Ela queria manter-se indiferente, mas seu corpo que tremia inteiro já lhe dava sinais de que estava entregue. Ela negou para si mesma. Estava deliciosamente em pânico. Se despediram rápido. Ela queria fugir dele o quanto antes. Não seria capaz de dizer não.

Ele não foi embora. Era pouco. Queria mais dela. Ele tinha aceitado não hesitar, dar chance àquele impulso, aquela vontade que o consumia. Arriscou. Ela voltou.

Ela deixou ele entrar no seu mundo. De formas que ele não seria capaz de imaginar. Ela, que se sentiu irresistivelmente desejada por ele. Confortável, como se já estivesse estado ali outras tantas vezes.  Ela, que entendeu muito rápido que ele não era mais um. Qualquer um. Ela sabia quem era ele para ela e o que isso significaria. Ela se viu caindo do precipício. E não se importou.

Logo depois, ela, e agora será só sobre ela, desejou que passasse. Não há final feliz, repetia diariamente. O universo parou indefinidamente para lhes dar mais tempo. Ele sabia. Ele não desistiu dela. Ela pedia por isso. E todas as vezes que ela fechava os olhos, pensava nele. Ouvia suas músicas e sorria. Sua vontade de fugir era proporcionalmente igual a vontade de ficar.

Criou então um mundo para ter ele só para ela. Onde ele não divide a cama e o café com mais ninguém. Onde os sorrisos são para ela e o reflexo nos óculos escuros, da foto tomando café, é o dela. Um mundo em que logo ele chega. Um mundo que não faz falta saber o que é, para onde vai e o que será do depois. No mundo dela, ele não precisará decidir, não haverá feridos e ela não precisa ter medo.

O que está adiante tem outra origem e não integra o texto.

(** * linkChecker.py: extraction and checking of the links of a web page

    A shallow embedding of [src/linkChecker.py].  Python [str] values are
    Rocq strings whose characters are code points below 256; Python [int]
    values are [Z].  The program prints, makes HTTP requests and raises
    exceptions: these effects live in a state-and-exception monad over a
    [world] that records the requests sent and the lines printed.

    The third-party capabilities the script calls are not part of the
    repository.  The HTML parser, [urljoin], the browser, the HTTP
    transport and [argparse] are section variables; the scheme detection of
    [urllib.parse.urlparse], on which [is_http_url] branches, is written
    out after CPython 3.12. *)

From Stdlib Require Import String Ascii List ZArith NArith Lia Bool.
From Stdlib Require Import Sorting.Sorted Sorting.Permutation.
From Stdlib Require Import Numbers.DecimalString.
From Stdlib Require Import Structures.OrderedTypeEx.
From ExtLib Require Import Structures.Monad Structures.MonadExc.
Import ListNotations.
Import MonadNotation.

Open Scope string_scope.

(** ** Python string primitives *)

Module PyStr.

(** [str.isspace] on one character (code points below 256). *)
Definition isspace (c : ascii) : bool :=
  let n := N_of_ascii c in
  (((9 <=? n) && (n <=? 13)) || ((28 <=? n) && (n <=? 32))
   || (n =? 133) || (n =? 160))%N.

Fixpoint lstrip_by (p : ascii -> bool) (s : string) : string :=
  match s with
  | EmptyString => EmptyString
  | String c s' => if p c then lstrip_by p s' else s
  end.

Fixpoint rstrip_by (p : ascii -> bool) (s : string) : string :=
  match s with
  | EmptyString => EmptyString
  | String c s' =>
      match rstrip_by p s' with
      | EmptyString => if p c then EmptyString else String c EmptyString
      | r => String c r
      end
  end.

(** [s.strip()] *)
Definition strip (s : string) : string := rstrip_by isspace (lstrip_by isspace s).

(** [s.startswith(p)] and [s.startswith((p1, ..., pn))] *)
Definition startswith (s p : string) : bool := String.prefix p s.

Definition startswith_any (s : string) (ps : list string) : bool :=
  existsb (startswith s) ps.

(** [s.replace(c, "")] for a one-character [c] *)
Fixpoint remove_char (c : ascii) (s : string) : string :=
  match s with
  | EmptyString => EmptyString
  | String d s' => if Ascii.eqb c d then remove_char c s' else String d (remove_char c s')
  end.

(** [s.partition(c)] without the separator: [None] when [c] does not occur
    ([s.find(c) == -1]), otherwise [(s[:i], s[i+1:])] for the first [i]. *)
Fixpoint split_first (c : ascii) (s : string) : option (string * string) :=
  match s with
  | EmptyString => None
  | String d s' =>
      if Ascii.eqb c d then Some (EmptyString, s')
      else match split_first c s' with
           | Some (a, b) => Some (String d a, b)
           | None => None
           end
  end.

Fixpoint forallb_string (p : ascii -> bool) (s : string) : bool :=
  match s with
  | EmptyString => true
  | String c s' => p c && forallb_string p s'
  end.

Fixpoint map_string (f : ascii -> ascii) (s : string) : string :=
  match s with
  | EmptyString => EmptyString
  | String c s' => String (f c) (map_string f s')
  end.

Definition is_upper (c : ascii) : bool :=
  let n := N_of_ascii c in ((65 <=? n) && (n <=? 90))%N.
Definition is_lower (c : ascii) : bool :=
  let n := N_of_ascii c in ((97 <=? n) && (n <=? 122))%N.
Definition is_digit (c : ascii) : bool :=
  let n := N_of_ascii c in ((48 <=? n) && (n <=? 57))%N.

(** [c.isascii() and c.isalpha()] *)
Definition is_ascii_alpha (c : ascii) : bool := is_upper c || is_lower c.

(** [s.lower()] on a string of scheme characters: only [A-Z] change. *)
Definition lower_char (c : ascii) : ascii :=
  if is_upper c then ascii_of_N (N_of_ascii c + 32) else c.
Definition lower (s : string) : string := map_string lower_char s.

(** [str(n)] for an [int] *)
Definition str_int (n : Z) : string := NilZero.string_of_int (Z.to_int n).

Definition newline : string := String (ascii_of_nat 10) EmptyString.

End PyStr.

(** ** Exceptions and results *)

(** The exception classes the script distinguishes.  [SystemExit] is what
    [sys.exit] raises; it is not an [Exception]. *)
Inductive exn : Type :=
| RequestException (msg : string)
| ValueError (msg : string)
| OtherException (msg : string)
| SystemExit (code : Z).

Definition is_RequestException (e : exn) : bool :=
  match e with RequestException _ => true | _ => false end.

(** [isinstance(e, Exception)] *)
Definition is_Exception (e : exn) : bool :=
  match e with SystemExit _ => false | _ => true end.

(** [str(e)] *)
Definition exn_str (e : exn) : string :=
  match e with
  | RequestException m | ValueError m | OtherException m => m
  | SystemExit c => PyStr.str_int c
  end.

Inductive result (A : Type) : Type :=
| Return (a : A)
| Raise (e : exn).
Arguments Return {A} a.
Arguments Raise {A} e.

#[global] Instance Monad_result : Monad result :=
  {| ret := fun _ a => Return a;
     bind := fun _ _ c k => match c with Return a => k a | Raise e => Raise e end |}.

#[global] Instance MonadExc_result : MonadExc exn result :=
  {| raise := fun _ e => Raise e;
     catch := fun _ c h => match c with Return a => Return a | Raise e => h e end |}.

(** ** urllib.parse: scheme detection *)

Module UrlParse.
Import PyStr.

(** [_WHATWG_C0_CONTROL_OR_SPACE]: code points 0 to 32. *)
Definition c0_control_or_space (c : ascii) : bool := (N_of_ascii c <=? 32)%N.

(** [_UNSAFE_URL_BYTES_TO_REMOVE = ['\t', '\r', '\n']] *)
Definition remove_unsafe (s : string) : string :=
  remove_char (ascii_of_nat 10) (remove_char (ascii_of_nat 13) (remove_char (ascii_of_nat 9) s)).

(** [scheme_chars]: letters, digits and [+-.] *)
Definition scheme_char (c : ascii) : bool :=
  is_upper c || is_lower c || is_digit c
  || Ascii.eqb c "+" || Ascii.eqb c "-" || Ascii.eqb c ".".

Definition first_is_alpha (s : string) : bool :=
  match s with
  | EmptyString => false
  | String c _ => is_ascii_alpha c
  end.

(** The first part of [urlsplit(url)]: the pair [(scheme, rest)] after
<<
    url = url.lstrip(_WHATWG_C0_CONTROL_OR_SPACE)
    for b in _UNSAFE_URL_BYTES_TO_REMOVE: url = url.replace(b, "")
    i = url.find(':')
    if i > 0 and url[0].isascii() and url[0].isalpha():
        for c in url[:i]:
            if c not in scheme_chars: break
        else:
            scheme, url = url[:i].lower(), url[i+1:]
>>
    with the default [scheme = '']. *)
Definition split_scheme (url : string) : string * string :=
  let url := remove_unsafe (lstrip_by c0_control_or_space url) in
  match split_first ":" url with
  | Some (pre, post) =>
      if negb (pre =? "") && first_is_alpha url && forallb_string scheme_char pre
      then (lower pre, post)
      else ("", url)
  | None => ("", url)
  end.

End UrlParse.

(** ** The world: requests sent and lines printed *)

Inductive http_method : Type := HEAD | GET.

(** One call [session.head(url, ...)] or [session.get(url, ...)] with the
    session's headers. *)
Record request : Type := mkRequest {
  req_method : http_method;
  req_url : string;
  req_headers : list (string * string);
  req_allow_redirects : bool;
  req_timeout : Z
}.

(** The fields of [requests.Response] that the script or
    [raise_for_status] read. *)
Record response : Type := mkResponse {
  status_code : Z;
  reason : string;
  resp_url : string;
  text : string
}.

(** What the [requests] library does with a request: it returns a
    response, or raises a [RequestException] (connection error, invalid
    URL, timeout, too many redirects, ...) carrying a message, or lets an
    error of another class escape: urllib3's [LocationParseError], a
    [ValueError], for a host with a label of more than 63 characters. *)
Inductive reply : Type :=
| Responds (r : response)
| Fails (msg : string)
| Escapes (msg : string).

Record world : Type := mkWorld {
  sent : list request;
  stdout : list string
}.

(** Computations that read and extend the world and may raise. *)
Definition M (A : Type) : Type := world -> result A * world.

#[global] Instance Monad_M : Monad M :=
  {| ret := fun _ a w => (Return a, w);
     bind := fun _ _ c k w =>
       match c w with
       | (Return a, w') => k a w'
       | (Raise e, w') => (Raise e, w')
       end |}.

#[global] Instance MonadExc_M : MonadExc exn M :=
  {| raise := fun _ e w => (Raise e, w);
     catch := fun _ c h w =>
       match c w with
       | (Return a, w') => (Return a, w')
       | (Raise e, w') => h e w'
       end |}.

(** [try: body  except C as e: handler e], with [C] given by its
    [isinstance] test: an exception of another class propagates. *)
Definition try_except {A : Type} (body : M A) (cls : exn -> bool)
    (handler : exn -> M A) : M A :=
  catch body (fun e => if cls e then handler e else raise e).

(** A pure computation that may raise, run inside [M]. *)
Definition lift {A : Type} (c : result A) : M A := fun w => (c, w).

(** [print(line)] *)
Definition print (line : string) : M unit :=
  fun w => (Return tt, mkWorld (sent w) (stdout w ++ [line])).

(** [sys.exit(code)] *)
Definition sys_exit {A : Type} (code : Z) : M A := raise (SystemExit code).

Ela não vai embora mais. Já é tarde. Ela olha para a tela do celular e deixa o coração acelerar, quase todas as noites e manhãs. E lê ele fazendo planos sobre como vão acordar juntos, de como ele fará o café da manhã enquanto ela toma banho e os detalhes sobre o que farão durantes as horas intermináveis que passarão quando se reencontrarem.

Ela sorri. Mas ela sabe. A realidade vai esmagar os dois.